[Opening Material provided section]

Definition scanKeypathsWithPrefix {N} (n : MemoryNode N) (prefix : Keypath) (r : option Range) (s : S) :
    outcome (S * option error) :=
  match r with
  | Some r =>
      if decide (node_type n prefix = NodeTypeSlice) then
        let '(startIdx, endIdx) := IndicesForLength r (content_length n prefix) in
        let! startPrefix := PushIndex prefix startIdx in
        match findPrefixStart (keypaths n) 0 startPrefix with
        | None => Ret (s, None)
        | Some startKeypathIdx =>
            let! endPrefix := PushIndex prefix endIdx in
            match findPrefixEnd (keypaths n) (startKeypathIdx + 1) endPrefix with
            | None => Panic
            | Some endKeypathIdx =>
                scan_positions
                  (take (endKeypathIdx - startKeypathIdx) (drop startKeypathIdx (keypaths n)))
                  startKeypathIdx s
            end
        end
      else Ret (s, Some ErrRangeOverNonSlice)
  | None => scan_prefix prefix (keypaths n) 0 false s
  end.
End Scan.

(** ** Copies *)

Definition copy_step {N} (t : MemoryNode N)
    (st : gmap Keypath (mval N) * gmap Keypath NodeType * gmap Keypath Z) (kp : Keypath) :=
  let '(vs, nts, cls) := st in
  let vs := <[kp := value_at t kp]> vs in
  let nts := <[kp := node_type t kp]> nts in
  let cls :=
    if decide (node_type t kp = NodeTypeSlice ∨ node_type t kp = NodeTypeMap)
    then <[kp := content_length t kp]> cls else cls in
  (vs, nts, cls).

Definition makeCopy {N} (t : MemoryNode N) : MemoryNode N :=
  let '(start, end_) :=
    if decide (0 < length (keypath t))
    then default (0, 0) (findPrefixRange (keypaths t) (keypath t))
    else (0, length (keypaths t)) in
  let ks := take (end_ - start) (drop start (keypaths t)) in
  let '(vs, nts, cls) := foldl (copy_step t) (∅, ∅, ∅) ks in
  mkMemoryNode (keypath t) (rng t) ks vs nts cls false (Some (Diff_Copy (diff t))).

Definition checkCopied {N} (t : MemoryNode N) : MemoryNode N :=
  if copied t then makeCopy t else t.

(** The range an operation works with: the caller's or the node's, never both. *)
Definition merge_range (own r : option Range) : outcome (option Range) :=
  let! r' := match r, own with
             | None, _ => Ret own
             | Some _, Some _ => Panic
             | Some r, None => Ret (Some r)
             end in
  match r' with
  | Some x => if negb (Range_Valid x) then Err ErrInvalidRange else Ret r'
  | None => Ret None
  end.

Definition CopyToMemory {N} (t : MemoryNode N) (kp : Keypath) (r : option Range) :
    outcome (MemoryNode N) :=
  let! r := merge_range (rng t) r in
  Ret (makeCopy (mkMemoryNode (Push (keypath t) kp) r (keypaths t) (values t) (nodeTypes t)
                              (contentLengths t) false (diff t))).

(** The direct descendants' keys, each once, in the order of the list. *)
Definition Subkeys {N} (n : MemoryNode N) : outcome (list Keypath) :=
  let! res :=
    scanKeypathsWithPrefix
      (λ (st : list Keypath * gset Keypath) kp _,
         let! rel := RelativeTo kp (keypath n) in
         let! p := Part rel 0 in
         let subkey := nilable p in
         if decide (subkey ∉ st.2 ∧ 0 < length subkey)
         then Ret (st.1 ++ [subkey], {[subkey]} ∪ st.2) else Ret st)
      n (keypath n) None ([], ∅) in
  Ret res.1.1.

Section Ops.
Context {N H : Type} `{NodeIface N H}.

Fixpoint ParentNodeFor_loop (h : H) (n : MemoryNode N) (absKeypath currentKeypath : Keypath)
    (parts : list Keypath) : outcome (option (N * Keypath)) :=
  match parts with
  | [] => Ret None
  | part :: parts =>
      let currentKeypath := Push currentKeypath part in
      match node_type n currentKeypath with
      | NodeTypeNode =>
          match value_at n currentKeypath with
          | MN innerNode =>
              let! rel := RelativeTo absKeypath currentKeypath in
              Ret (Some (node_ParentNodeFor h innerNode rel))
          | MV _ => Panic
          end
      | NodeTypeValue | NodeTypeInvalid => Ret None
      | _ => ParentNodeFor_loop h n absKeypath currentKeypath parts
      end
  end.

Definition ParentNodeFor (h : H) (n : MemoryNode N) (relKeypath : Keypath) :
    outcome (option (N * Keypath)) :=
  if decide (length relKeypath = 0) then Ret None
  else ParentNodeFor_loop h n (Push (keypath n) relKeypath) (Copy (keypath n)) ([] :: Parts relKeypath).

(** [if node, rel := n.ParentNodeFor(kp); n != node { return node.M(rel) }] and then the rest. *)
Definition delegate {A} (h : H) (n : MemoryNode N) (kp : Keypath) (inner : N → Keypath → outcome A)
    (rest : outcome A) : outcome A :=
  let! p := ParentNodeFor h n kp in
  match p with Some (node, rel) => inner node rel | None => rest end.

Definition NodeAt (h : H) (n : MemoryNode N) (relKeypath : Keypath) (r : option Range) :
    outcome (MemoryNode N + N) :=
  let absKeypath := Push (keypath n) relKeypath in
  delegate h n relKeypath (λ node rel, Ret (inr (node_NodeAt h node rel r)))
    (if decide (node_type n absKeypath = NodeTypeNode) then
       match value_at n absKeypath with MN x => Ret (inr x) | MV _ => Panic end
     else Ret (inl (mkMemoryNode absKeypath r (keypaths n) (values n) (nodeTypes n)
                                 (contentLengths n) false (diff n)))).

Definition NodeInfo (h : H) (n : MemoryNode N) (relKeypath : Keypath) :
    outcome (NodeType * ValueType * Z) :=
  delegate h n relKeypath (node_NodeInfo h)
    (let absKeypath := Push (keypath n) relKeypath in
     match node_type n absKeypath with
     | NodeTypeInvalid => Err Err404
     | NodeTypeMap => Ret (NodeTypeMap, ValueTypeInvalid, content_length n absKeypath)
     | NodeTypeSlice => Ret (NodeTypeSlice, ValueTypeInvalid, content_length n absKeypath)
     | NodeTypeValue =>
         match values n !! absKeypath with
         | None => Err Err404
         | Some (MV (SString v)) => Ret (NodeTypeValue, ValueTypeString, Z.of_nat (length v))
         | Some (MV (SBytes v)) => Ret (NodeTypeValue, ValueTypeBytes, Z.of_nat (length v))
         | Some (MV (SFloat _)) => Ret (NodeTypeValue, ValueTypeFloat, 0%Z)
         | Some (MV (SUint K64 _)) => Ret (NodeTypeValue, ValueTypeUint, 0%Z)
         | Some (MV (SInt K64 _)) => Ret (NodeTypeValue, ValueTypeInt, 0%Z)
         | Some (MV (SBool _)) => Ret (NodeTypeValue, ValueTypeBool, 0%Z)
         | Some (MV SNil) => Ret (NodeTypeValue, ValueTypeNil, 0%Z)
         | Some _ => Ret (NodeTypeValue, ValueTypeInvalid, 0%Z)
         end
     | NodeTypeNode =>
         match value_at n absKeypath with MN node => node_NodeInfo h node [] | MV _ => Panic end
     end).

Definition Exists (h : H) (n : MemoryNode N) (kp : Keypath) : outcome bool :=
  delegate h n kp (node_Exists h)
    (Ret (bool_decide (is_Some (nodeTypes n !! Push (keypath n) kp)))).

Definition innerNode (n : MemoryNode N) (relKeypath : Keypath) : outcome (option N) :=
  let absKeypath := Push (keypath n) relKeypath in
  if decide (node_type n absKeypath = NodeTypeNode) then
    match value_at n absKeypath with MN x => Ret (Some x) | MV _ => Panic end
  else Ret None.

Definition UintValue (h : H) (n : MemoryNode N) (kp : Keypath) : outcome (option Z) :=
  delegate h n kp (node_UintValue h)
    (match values n !! Push (keypath n) kp with Some (MV (SUint K64 v)) => Ret (Some v) | _ => Ret None end).
Definition IntValue (h : H) (n : MemoryNode N) (kp : Keypath) : outcome (option Z) :=
  delegate h n kp (node_IntValue h)
    (match values n !! Push (keypath n) kp with Some (MV (SInt K64 v)) => Ret (Some v) | _ => Ret None end).
Definition FloatValue (h : H) (n : MemoryNode N) (kp : Keypath) : outcome (option Z) :=
  delegate h n kp (node_FloatValue h)
    (match values n !! Push (keypath n) kp with Some (MV (SFloat v)) => Ret (Some v) | _ => Ret None end).
Definition BoolValue (h : H) (n : MemoryNode N) (kp : Keypath) : outcome (option bool) :=
  delegate h n kp (node_BoolValue h)
    (match values n !! Push (keypath n) kp with Some (MV (SBool v)) => Ret (Some v) | _ => Ret None end).
Definition StringValue (h : H) (n : MemoryNode N) (kp : Keypath) : outcome (option bytes) :=
  delegate h n kp (node_StringValue h)
    (match values n !! Push (keypath n) kp with Some (MV (SString v)) => Ret (Some v) | _ => Ret None end).
Definition BytesValue (h : H) (n : MemoryNode N) (kp : Keypath) : outcome (option bytes) :=
  delegate h n kp (node_BytesValue h)
    (match values n !! Push (keypath n) kp with Some (MV (SBytes v)) => Ret (Some v) | _ => Ret None end).

(** The value a keypath below the requested one contributes. *)
Definition fill_step (h : H) (n : MemoryNode N) (absKeypath : Keypath) (m : plain) (kp : Keypath) (_ : nat) :
    outcome plain :=
  let! relKp := RelativeTo kp absKeypath in
  if decide (length relKp = 0) then Ret m
  else match node_type n kp with
       | NodeTypeSlice =>
           setValueAtKeypath m relKp
             (GSlice (replicate (Z.to_nat (content_length n kp)) (GScalar SNil))) false
       | NodeTypeMap => setValueAtKeypath m relKp (GMap []) false
       | NodeTypeNode =>
           match value_at n kp with
           | MV _ => Panic
           | MN node =>
               let! v := node_Value h node [] None in
               match v with None => Panic | Some v => setValueAtKeypath m relKp v false end
           end
       | NodeTypeValue =>
           match value_at n kp with
           | MV s => setValueAtKeypath m relKp (GScalar s) false
           | MN _ => Panic
           end
       | NodeTypeInvalid => Ret m
       end.

(** [Value] returns the value, or [None] for (nil, false).  The error of a scan is dropped. *)
Definition Value (h : H) (n : MemoryNode N) (kp : Keypath) (r : option Range) : outcome (option plain) :=
  delegate h n kp (λ node rel, node_Value h node rel r)
    (let absKeypath := Push (keypath n) kp in
     let! r := merge_range (rng n) r in
     match node_type n absKeypath with
     | NodeTypeInvalid => Ret None
     | NodeTypeNode =>
         match value_at n absKeypath with MN node => node_Value h node kp r | MV _ => Panic end
     | NodeTypeValue =>
         match values n !! absKeypath with
         | None => Ret None
         | Some v =>
             match r with
             | Some _ => Err ErrRangeOverNonSlice
             | None => match v with MV s => Ret (Some (GScalar s)) | MN _ => Panic end
             end
         end
     | NodeTypeMap =>
         match r with
         | Some _ => Err ErrRangeOverNonSlice
         | None =>
             let! res := scanKeypathsWithPrefix (fill_step h n absKeypath) n absKeypath None (GMap []) in
             Ret (Some res.1)
         end
     | NodeTypeSlice =>
         let! res :=
           scanKeypathsWithPrefix (fill_step h n absKeypath) n absKeypath r
             (GSlice (replicate (Z.to_nat (content_length n absKeypath)) (GScalar SNil))) in
         Ret (Some res.1)
     end).

Definition Length (n : MemoryNode N) : Z :=
  match node_type n (keypath n) with
  | NodeTypeMap | NodeTypeSlice => content_length n (keypath n)
  | NodeTypeValue => match value_at n (keypath n) with MV (SString v) => Z.of_nat (length v) | _ => 0%Z end
  | _ => 0%Z
  end.

(** ** Updates *)

(** What the scan of [Delete] accumulates: the positions it saw first and last, and the
    three maps. *)
Record deletion := mkDeletion {
  del_span : option (nat * nat);
  del_values : gmap Keypath (mval N);
  del_types : gmap Keypath NodeType;
  del_lengths : gmap Keypath Z
}.

Definition delete_step (st : deletion) (kp : Keypath) (i : nat) : outcome deletion :=
  Ret (mkDeletion (Some (match del_span st with None => (i, i) | Some (s, _) => (s, i) end))
         (delete kp (del_values st)) (delete kp (del_types st)) (delete kp (del_lengths st))).

(** The tail of [Delete]: scan, drop the span from the list, record the diff. *)
Definition delete_scan (n : MemoryNode N) (absKeypath : Keypath) (r : option Range) :
    outcome (MemoryNode N) :=
  let! res := scanKeypathsWithPrefix delete_step n absKeypath r
                (mkDeletion None (values n) (nodeTypes n) (contentLengths n)) in
  let st := res.1 in
  let '(deletedKeypaths, ks) :=
    match del_span st with
    | None => ([], keypaths n)
    | Some (startIdx, stopIdx) =>
        (take (stopIdx + 1 - startIdx) (drop startIdx (keypaths n)),
         take startIdx (keypaths n) ++ drop (stopIdx + 1) (keypaths n))
    end in
  let n := with_tables n ks (del_values st) (del_types st) (del_lengths st) in
  Ret (with_diff n (Diff_RemoveMany (diff n) deletedKeypaths)).

Definition with_values (n : MemoryNode N) vs := with_tables n (keypaths n) vs (nodeTypes n) (contentLengths n).
Definition with_lengths (n : MemoryNode N) cls := with_tables n (keypaths n) (values n) (nodeTypes n) cls.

[Closing Material provided section]

(Task goal): Copy each line above where "delegate" appears.

(Problem solution):
Definition delegate {A} (h : H) (n : MemoryNode N) (kp : Keypath) (inner : N → Keypath → outcome A)
  delegate h n relKeypath (λ node rel, Ret (inr (node_NodeAt h node rel r)))
  delegate h n relKeypath (node_NodeInfo h)
  delegate h n kp (node_Exists h)
  delegate h n kp (node_UintValue h)
  delegate h n kp (node_IntValue h)
  delegate h n kp (node_FloatValue h)
  delegate h n kp (node_BoolValue h)
  delegate h n kp (node_StringValue h)
  delegate h n kp (node_BytesValue h)
  delegate h n kp (λ node rel, node_Value h node rel r)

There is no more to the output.